How to complete this task: Copy out, word for word, the lines from the start of the data below through the line containing "destruct (deref lh (b, k)) as [old|]", and no others.

Records to process:
(** * Theorems *)

(** C11. Insertion into a well-formed table: on success what is equal to [data] is
    now [data] and every other lookup is as before, [*old_data] is what was
    replaced, and the count follows; on an allocation failure nothing has
    changed.  The table stays well formed through any resizing. *)
Theorem OPENSSL_lh_insert_spec lh d h (Hwf : lh_wf lh) (Hn : num_items lh < SIZE_MAX) :
  let '(r, old, lh', h') := OPENSSL_lh_insert call_hash_func call_cmp_func lh d h in
  lh_wf lh' /\ same_table lh lh' /\
  if (r : bool) then
    old = retrieve lh d /\
    (forall e, retrieve lh' e = if call_cmp_func (lh_comp lh) d e =? 0 then Some d else retrieve lh e) /\
    num_items lh' = num_items lh + (if old is Some _ then 0 else 1)
  else old = None /\ lh' = lh /\ retrieve lh d = None /\ OPENSSL_malloc 24 h = (None, h').
Proof.
  unfold OPENSSL_lh_insert. destruct (get_next_ptr_and_hash _ _ lh d) as [[b k] hash] eqn:Eg.
  assert (retrieve lh d = item_data <$> deref lh (b, k)) as Hr by (by rewrite retrieve_deref, Eg).
  pose proof (deref_spec lh d (b, k) Hwf) as Hd. rewrite Eg in Hd. specialize (Hd eq_refl).
  destruct (deref lh (b, k)) as [old|] eqn:Ed; cbn in Hr.
  - destruct (replace_ok _ _ _ _ _ _ Hwf Eg Ed) as (Hwf' & r & Hda & Hda').
    split_and!; try done. { intros e. apply (retrieve_inserted lh _ d e (Some (item_data old)) r); try done.
      intros x [= <-]. apply Hd. } cbn. lia.
  - destruct (OPENSSL_malloc 24 h) as [[p|] h1] eqn:Em; [|done].
    destruct (append_item_ok _ _ _ _ _ Hwf Hn Eg Ed) as (Hwf' & Hda).
    set (lh1 := set_bucket _ _ _ _ _) in *.
    destruct (lh_maybe_resize lh1 h1) as [lh2 h2] eqn:Er.
    destruct (maybe_resize_ok _ _ _ _ Hwf' Er) as (Hwf2 & Hres & _). pose proof (resized_datas _ _ Hres) as Hda2.
    destruct Hres as (_ & Hn2 & Hc2 & Hh2 & Hd2 & _). split_and!; try done.
    + intros e. apply (retrieve_inserted lh lh2 d e None (datas lh)); try done. by rewrite Hda2.
    + rewrite Hn2. subst lh1. cbn. pose proof (Zlen_nonneg (items lh)). pose proof (wf_num_items _ Hwf).
      unfold u64, SIZE_MAX in *. rewrite Z.mod_small; lia.
Qed.

(** C12. Deletion from a well-formed table: it returns what was found equal to
    [data], nothing equal to it is left, every other lookup is as before, and
    the count follows; when nothing is found nothing changes. *)
Theorem OPENSSL_lh_delete_spec lh d h (Hwf : lh_wf lh) :
  let '(r, lh', h') := OPENSSL_lh_delete call_hash_func call_cmp_func lh d h in
  lh_wf lh' /\ same_table lh lh' /\ r = retrieve lh d /\
  (forall e, retrieve lh' e = if call_cmp_func (lh_comp lh) d e =? 0 then None else retrieve lh e) /\
  num_items lh' = num_items lh - (if r is Some _ then 1 else 0) /\ (r = None -> lh' = lh).
Proof.
  unfold OPENSSL_lh_delete. destruct (get_next_ptr_and_hash _ _ lh d) as [[b k] hash] eqn:Eg.
  assert (retrieve lh d = item_data <$> deref lh (b, k)) as Hr by (by rewrite retrieve_deref, Eg).
  pose proof (deref_spec lh d (b, k) Hwf) as Hd. rewrite Eg in Hd. specialize (Hd eq_refl).
  destruct (deref lh (b, k)) as [it|] eqn:Ed; cbn in Hr.
  - destruct (remove_ok _ _ _ _ _ _ Hwf Eg Ed) as (Hwf' & Hda). set (lh1 := set_bucket _ _ _ _ _) in *.
    destruct (lh_maybe_resize lh1 h) as [lh2 h2] eqn:Er.
    destruct (maybe_resize_ok _ _ _ _ Hwf' Er) as (Hwf2 & Hres & _). pose proof (resized_datas _ _ Hres) as Hda2.
    destruct Hres as (_ & Hn2 & Hc2 & Hh2 & Hd2 & _). split_and!; try done.
    + intros e. apply (retrieve_deleted lh lh2 d e (item_data it)); try done; [by rewrite Hda2|apply Hd].
    + rewrite Hn2. apply num_items_perm in Hda; [lia|done..].
  - split_and!; try done; [|lia]. intros e. destruct (Z.eqb_spec (call_cmp_func (lh_comp lh) d e) 0) as [E|]; [|done].
    change (same lh d e) in E. apply retrieve_None; [done|]. intros x (it & Hi & <-)%elem_datas Hs.
    apply (Hd it Hi). by rewrite Hs, E.
Qed.

(** C35. Iteration with a callback that may delete the item it is given: it ends,
    visits every datum once, in bucket order, and what is left is what the
    callback kept. *)
Theorem OPENSSL_lh_doall_arg_spec {A} (f : Z -> A -> bool * A) fuel lh a h
    (Hwf : lh_wf lh) (Hd : 0 <= callback_depth lh < UINT_MAX - 1) (Hf : num_items lh < Z.of_nat fuel) :
  let '(kept, a') := filter_state f (datas lh) a in
  exists lh' h', OPENSSL_lh_doall_arg fuel (del_callback f) (Some lh) a h = Some (Some lh', a', h') /\
    lh_wf lh' /\ datas lh' ≡ₚ kept /\ same_table lh lh'.
Proof.
  unfold OPENSSL_lh_doall_arg. destruct (Z.ltb_spec (callback_depth lh) UINT_MAX); [|lia].
  set (lh1 := set_depth lh (callback_depth lh + 1)).
  assert (lh_wf lh1) as Hwf1 by (destruct Hwf; by split).
  pose proof (wf_num_items _ Hwf) as Hn. unfold Zlen, items in Hn.
  pose proof (wf_buckets _ Hwf) as Hb.
  destruct (doall_buckets_ok f (S (Z.to_nat (num_buckets lh1))) fuel lh1 0 a h) as (lh2 & E);
    [done|cbn; lia| |apply Nat.le_0_l| |].
  { rewrite Nat.add_0_r. apply Nat.lt_succ_r. change (num_buckets lh1) with (num_buckets lh). by rewrite <- Hb, Nat2Z.id. }
  { change (drop 0 (buckets lh1)) with (buckets lh). lia. }
  change (concat (drop 0 (buckets lh1))) with (items lh) in E. cbn [take concat app] in E.
  change (datas lh) with (item_data <$> items lh) at 1. rewrite (filter_state_fmap item_data f).
  destruct (filter_state _ (items lh) a) as [kept a'].
  destruct E as (-> & Hwf2 & Hit & Hc2 & Hh2 & Hd2). cbn [mbind option_bind].
  change (callback_depth lh1) with (callback_depth lh + 1) in Hd2. rewrite Hd2.
  destruct (Z.ltb_spec (callback_depth lh + 1) UINT_MAX); [|lia].
  set (lh3 := set_depth lh2 (callback_depth lh + 1 - 1)).
  assert (lh_wf lh3) as Hwf3 by (destruct Hwf2; by split).
  destruct (lh_maybe_resize lh3 h) as [lh4 h4] eqn:Er. exists lh4, h4.
  destruct (maybe_resize_ok _ _ _ _ Hwf3 Er) as (Hwf4 & Hres & _). pose proof (resized_datas _ _ Hres) as Hda.
  destruct Hres as (_ & _ & Hc4 & Hh4 & Hd4 & _). split_and!; [done|done| |].
  - rewrite Hda. unfold datas. change (items lh3) with (items lh2). by rewrite Hit.
  - split_and!; [by rewrite Hc4|by rewrite Hh4|]. rewrite Hd4. subst lh3. cbn. lia.
Qed.


End lhash.

(** * Witnesses: addresses equal when their last two digits are *)

Definition hash10 (_ : unit) (x : Z) : Z := x mod 10.
Definition cmp100 (_ : unit) (x y : Z) : Z := (x - y) mod 100.

#[export] Instance cmp100_laws c : SameLaws (cmp100 c).
Proof. unfold cmp100. split; intros; dlia. Qed.
#[export] Instance hash10_laws h c : HashLaws (hash10 h) (cmp100 c).
Proof. unfold hash10, cmp100. split; intros; dlia. Qed.

Definition lh_empty : lhash_st unit unit := Lhash 0 (replicate 16 []) 16 0 tt tt 0.
Definition lh_example : lhash_st unit unit := Eval vm_compute in
  fold_left (fun lh d => (OPENSSL_lh_insert hash10 cmp100 lh d tt).1.2) [105; 7; 15; 25] lh_empty.

Lemma lh_example_wf : lh_wf hash10 cmp100 lh_example.
Proof.
  assert (lh_example = fold_left (fun lh d => (OPENSSL_lh_insert hash10 cmp100 lh d tt).1.2) [105; 7; 15; 25] lh_empty)
    as -> by (vm_compute; reflexivity).
  cbn [fold_left]. do 4 (refine (insert_wf hash10 cmp100 _ _ _ _ _); [|vm_compute; reflexivity]).
  by apply (new_ok hash10 cmp100 tt tt tt lh_empty tt).
Qed.

Lemma OPENSSL_lh_insert_spec_witness :
  let '(_, old, lh', _) := OPENSSL_lh_insert hash10 cmp100 lh_example 205 tt in
  old = Some 105 /\ OPENSSL_lh_retrieve hash10 cmp100 lh' 5 = Some 205 /\
  OPENSSL_lh_retrieve hash10 cmp100 lh' 15 = Some 15.
Proof.
  pose proof (OPENSSL_lh_insert_spec hash10 cmp100 lh_example 205 tt lh_example_wf eq_refl) as E.
  destruct (OPENSSL_lh_insert hash10 cmp100 lh_example 205 tt) as [[[r old] lh'] h'] eqn:Ei.
  vm_compute in Ei. injection Ei as <- _ _ _. destruct E as (_ & _ & -> & E & _).
  split_and!; [done|by rewrite E|by rewrite E].
Defined.

Lemma OPENSSL_lh_delete_spec_witness :
  let '(r, lh', _) := OPENSSL_lh_delete hash10 cmp100 lh_example 5 tt in
  r = Some 105 /\ OPENSSL_lh_retrieve hash10 cmp100 lh' 205 = None /\
  OPENSSL_lh_retrieve hash10 cmp100 lh' 25 = Some 25.
Proof.
  pose proof (OPENSSL_lh_delete_spec hash10 cmp100 lh_example 5 tt lh_example_wf) as E.
  destruct (OPENSSL_lh_delete hash10 cmp100 lh_example 5 tt) as [[r lh'] h'].
  destruct E as (_ & _ & -> & E & _). split_and!; [done|by rewrite E|by rewrite E].
Defined.

(** Delete the data below 20, and count them. *)
Lemma OPENSSL_lh_doall_arg_spec_witness :
  exists lh' h', OPENSSL_lh_doall_arg 5 (del_callback hash10 cmp100 (fun x (n : Z) => (x <? 20, n + 1)))
      (Some lh_example) 0 tt = Some (Some lh', 4, h') /\ datas lh' ≡ₚ [105; 25].
Proof.
  destruct (OPENSSL_lh_doall_arg_spec hash10 cmp100 (fun x (n : Z) => (x <? 20, n + 1)) 5 lh_example 0 tt
    lh_example_wf) as (lh' & h' & E & _ & Hd & _); [done|done|].
  exists lh', h'. split; [exact E|exact Hd].
Defined.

Exercise response:
(** * Theorems *)

(** C11. Insertion into a well-formed table: on success what is equal to [data] is
    now [data] and every other lookup is as before, [*old_data] is what was
    replaced, and the count follows; on an allocation failure nothing has
    changed.  The table stays well formed through any resizing. *)
Theorem OPENSSL_lh_insert_spec lh d h (Hwf : lh_wf lh) (Hn : num_items lh < SIZE_MAX) :
  let '(r, old, lh', h') := OPENSSL_lh_insert call_hash_func call_cmp_func lh d h in
  lh_wf lh' /\ same_table lh lh' /\
  if (r : bool) then
    old = retrieve lh d /\
    (forall e, retrieve lh' e = if call_cmp_func (lh_comp lh) d e =? 0 then Some d else retrieve lh e) /\
    num_items lh' = num_items lh + (if old is Some _ then 0 else 1)
  else old = None /\ lh' = lh /\ retrieve lh d = None /\ OPENSSL_malloc 24 h = (None, h').
Proof.
  unfold OPENSSL_lh_insert. destruct (get_next_ptr_and_hash _ _ lh d) as [[b k] hash] eqn:Eg.
  assert (retrieve lh d = item_data <$> deref lh (b, k)) as Hr by (by rewrite retrieve_deref, Eg).
  pose proof (deref_spec lh d (b, k) Hwf) as Hd. rewrite Eg in Hd. specialize (Hd eq_refl).
  destruct (deref lh (b, k)) as [old|] eqn:Ed; cbn in Hr.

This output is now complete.